Nutritious Rice for the World
Protein structure prediction is an active area of research, and no one method or methodology is "best" for all situations. The public success of projects like Folding@Home, POEM@Home, Human Proteome Folding, and Rosetta@Home are evidence of the interest in solving this computationally challenging problem. We wish to offer another approach that differs in certain subtle but significant ways that can provide complementary and competitive results.
Some approaches (like Folding@Home and POEM@Home) simulate the protein folding process as we believe it occurs in real life, where physical energies are minimized. Protinfo (like Human Proteome Folding and Rosetta@Home) uses a minimization of "statistical energies" to identify likely protein structures, but with a slightly different approach. Rather than relying on a single complex energy function, Protinfo uses a simple, easily evaluated function and chooses the best structures by following up with a set of more sophisticated functions. Another difference is that Protinfo uses a novel continuous sampling methodology that enables us to explore good structures more finely. The continuous sampling methodology incurs little memory overhead and evaluating our compact energy function is very fast. This allows Protinfo to run on almost any computer.
The Protinfo structure predictions have been ranked as some of the best by the Critical Assessment of Structure Prediction (CASP) competition since 1994. You can read more about Protinfo on the researchers' page about this project.

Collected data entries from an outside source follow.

(* ===== verification/Fat16Spec.v ===== *)
(** * Directory trees and FAT16 recovery: properties *)
From stdpp Require Import prelude list gmap.
From Stdlib Require Import ZArith Lia.
From S2P Require Import Prelude DirectoryTree DirectoryTreeProofs Fat16.
Open Scope Z_scope.
Open Scope c_scope.

(** ** File names *)

Lemma filename_loop_word a r :
  Forall (fun c => c <> 32 /\ c <> DELETED) a -> filename_loop (a ++ 32 :: r) = a /\ filename_loop a = a.
Proof.
  induction 1 as [|c a [Hs Hd] _ [IH1 IH2]]; [done|]. cbn.
  rewrite (proj2 (Z.eqb_neq _ _) Hs), (proj2 (Z.eqb_neq _ _) Hd). by rewrite IH1, IH2.
Qed.

Lemma extension_loop_word a r :
  Forall (fun c => c <> 32) a -> extension_loop (a ++ 32 :: r) = a /\ extension_loop a = a.
Proof.
  induction 1 as [|c a Hs _ [IH1 IH2]]; [done|]. cbn. rewrite (proj2 (Z.eqb_neq _ _) Hs). by rewrite IH1, IH2.
Qed.

(** A field of [n] bytes padded with spaces. *)
Definition pad (n : nat) (s : list Z) : list Z := s ++ replicate (n - length s) 32.

Lemma pad_cases n s : (length s <= n)%nat -> pad n s = s \/ exists r, pad n s = s ++ 32 :: r.
Proof.
  intros H. unfold pad. destruct (n - length s)%nat as [|k]; [left; apply app_nil_r|]. right. by eexists.
Qed.

Lemma get_file_name_short base ext attr res hs tm dt fc sz :
  (length base <= 8)%nat -> (length ext <= 3)%nat ->
  Forall (fun c => c <> 32 /\ c <> DELETED /\ c <> 0) base -> Forall (fun c => c <> 32 /\ c <> 0) ext ->
  get_file_name (mkEntry (pad 8 base) (pad 3 ext) attr res hs tm dt fc sz) =
  base ++ match ext with [] => [] | _ => 46 :: ext end.
Proof.
  intros Hb He Fb Fe. unfold get_file_name, file_name_buffer. cbn [filename extension].
  assert (filename_loop (pad 8 base) = base) as ->.
  { assert (Forall (fun c => c <> 32 /\ c <> DELETED) base) as F by (eapply Forall_impl; [exact Fb|]; naive_solver).
    destruct (pad_cases 8 base Hb) as [-> |[r ->]]; [by apply (filename_loop_word base [])|by apply filename_loop_word]. }
  assert ((if negb (byte_of (pad 3 ext) 0 =? 32) then 46 :: extension_loop (pad 3 ext) else []) =
          match ext with [] => [] | _ => 46 :: ext end) as ->.
  { destruct ext as [|x ext]; [done|]. inversion_clear Fe as [|? ? [Hx _] Fe'].
    change (byte_of (pad 3 (x :: ext)) 0) with x. rewrite (proj2 (Z.eqb_neq _ _) Hx). cbn [negb]. f_equal.
    assert (Forall (fun c => c <> 32) (x :: ext)) as F.
    { constructor; [done|]. eapply Forall_impl; [exact Fe'|]. naive_solver. }
    destruct (pad_cases 3 (x :: ext) He) as [-> |[r ->]]; [by apply (extension_loop_word _ [])|by apply extension_loop_word]. }
  apply c_str_id, Forall_app. split; [eapply Forall_impl; [exact Fb|]; naive_solver|].
  destruct ext as [|x ext]; [constructor|]. constructor; [done|]. eapply Forall_impl; [exact Fe|]. naive_solver.
Qed.

(** ** Names read from a disk are C strings *)

Lemma c_str_positive l : Forall (fun b => 0 <= b < 256) l -> c_string (c_str l).
Proof.
  induction 1 as [|b l Hb _ IH]; [constructor|]. cbn. destruct (Z.eqb_spec b 0); [constructor|].
  constructor; [lia|done].
Qed.

Lemma filename_loop_bytes l : Forall (fun b => 0 <= b < 256) l -> Forall (fun b => 0 <= b < 256) (filename_loop l).
Proof.
  induction 1 as [|b l Hb _ IH]; [constructor|]. cbn. destruct (b =? 32); [constructor|].
  constructor; [destruct (b =? DELETED); lia|done].
Qed.

Lemma extension_loop_bytes l : Forall (fun b => 0 <= b < 256) l -> Forall (fun b => 0 <= b < 256) (extension_loop l).
Proof.
  induction 1 as [|b l Hb _ IH]; [constructor|]. cbn. destruct (b =? 32); by constructor.
Qed.

Lemma get_file_name_c_string l :
  Forall (fun b => 0 <= b < 256) l -> c_string (get_file_name (decode_entry l)).
Proof.
  intros H. apply c_str_positive, Forall_app.
  assert (forall o n, Forall (fun b => 0 <= b < 256) (field l o n)) as Hf by (intros; by apply Forall_take, Forall_drop).
  split; [apply filename_loop_bytes, Hf|]. destruct (negb _); [|constructor].
  constructor; [lia|apply extension_loop_bytes, Hf].
Qed.

(** ** Recovery *)

Section Recovery.
Variable image : list Z.
Variable bpb : bios_parameter_block_t.
Hypothesis Hbytes : Forall (fun b => 0 <= b < 256) image.
Hypothesis Hsize : Z.of_nat (length image) < 2 ^ 63.

(** The [n] bytes at position [p] of the image. *)
Definition bytes_at (p : Z) (n : Z) (l : list Z) : Prop :=
  0 <= p /\ 0 < n /\ Z.of_nat (length l) = n /\ take (Z.to_nat n) (drop (Z.to_nat p) image) = l.

(** What the code makes of the entries from position [p] of the image on, in the
    terms of the code, up to the sorting of the children. *)
Inductive read_as : Z -> list node -> Prop :=
  | read_end p b :
      bytes_at p SIZEOF_ENTRY b -> get_file_name (decode_entry b) = [] -> read_as p []
  | read_hidden p b l :
      bytes_at p SIZEOF_ENTRY b -> get_file_name (decode_entry b) <> [] -> is_hidden (decode_entry b) = true ->
      read_as (p + SIZEOF_ENTRY) l -> read_as p l
  | read_file p b c l :
      bytes_at p SIZEOF_ENTRY b -> get_file_name (decode_entry b) <> [] -> is_hidden (decode_entry b) = false ->
      is_directory (decode_entry b) = false ->
      bytes_at (get_offset_from_cluster (first_cluster (decode_entry b)) bpb) (file_size (decode_entry b)) c ->
      read_as (p + SIZEOF_ENTRY) l -> read_as p (file_node (get_file_name (decode_entry b)) c :: l)
  | read_dir p b sub l :
      bytes_at p SIZEOF_ENTRY b -> get_file_name (decode_entry b) <> [] -> is_hidden (decode_entry b) = false ->
      is_directory (decode_entry b) = true ->
      read_as (get_offset_from_cluster (first_cluster (decode_entry b)) bpb) sub ->
      read_as (p + SIZEOF_ENTRY) l -> read_as p (directory_node (get_file_name (decode_entry b)) sub :: l).

(** The same tree, with the children of every directory sorted. *)
Inductive recovered : node -> node -> Prop :=
  | recovered_file n c : recovered (file_node n c) (file_node n c)
  | recovered_dir n l l1 l2 : recovered_list l l1 -> l1 ≡ₚ l2 -> sorted l2 ->
      recovered (directory_node n l) (directory_node n l2)
with recovered_list : list node -> list node -> Prop :=
  | recovered_nil : recovered_list [] []
  | recovered_cons x y l l1 : recovered x y -> recovered_list l l1 -> recovered_list (x :: l) (y :: l1).

Lemma bytes_at_end p n l : bytes_at p n l -> p + n <= Z.of_nat (length image).
Proof.
  intros (Hp & Hn & Hl & E). apply (f_equal length) in E. rewrite length_take, length_drop in E. lia.
Qed.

Two factors that make protein structure prediction challenging are the nature of the energy functions, and the vast search space.
The environment of a protein is populated with many other atoms and molecules. If the program were simulating a process that happened in vacuo or even in a non-polar solvent (instead of the aqueous environment of the cytoplasm) it would be much easier. The presence of polar and polarizable solvent molecules make accurate calculation of electrostatic forces extremely difficult. In addition, the main "force" in protein folding is the hydrophobic effect. This arises from the interactions between atoms within the protein, their interactions with the solvent atoms and the interactions between the solvent atoms. In simulations such as Protinfo, Human Proteome Folding, and Rosetta@Home, the effect of these solvent dependent interactions is approximated in the statistical energies. The development of better solvent models and simulations is another active area of research that will eventually address these problems.
The other limiting factor is the number of possible structures, or conformations, that need to be sampled for a protein. Even with a completely accurate energy function, there is still a need to sample the possible conformations finely enough to find the right one. Not only is the number of possible conformations huge (see Levinthal paradox), it is made even more difficult by the extremely complicated energy landscape. Most of the usual global optimization techniques that could be used with a well behaved function will fail when applied to protein folding. Luckily, of the two problems, this is probably the lesser. With increased CPU power and improved sampling techniques generally some accurate structures are usually generated - but without the completely accurate energy function we are not always able to identify them.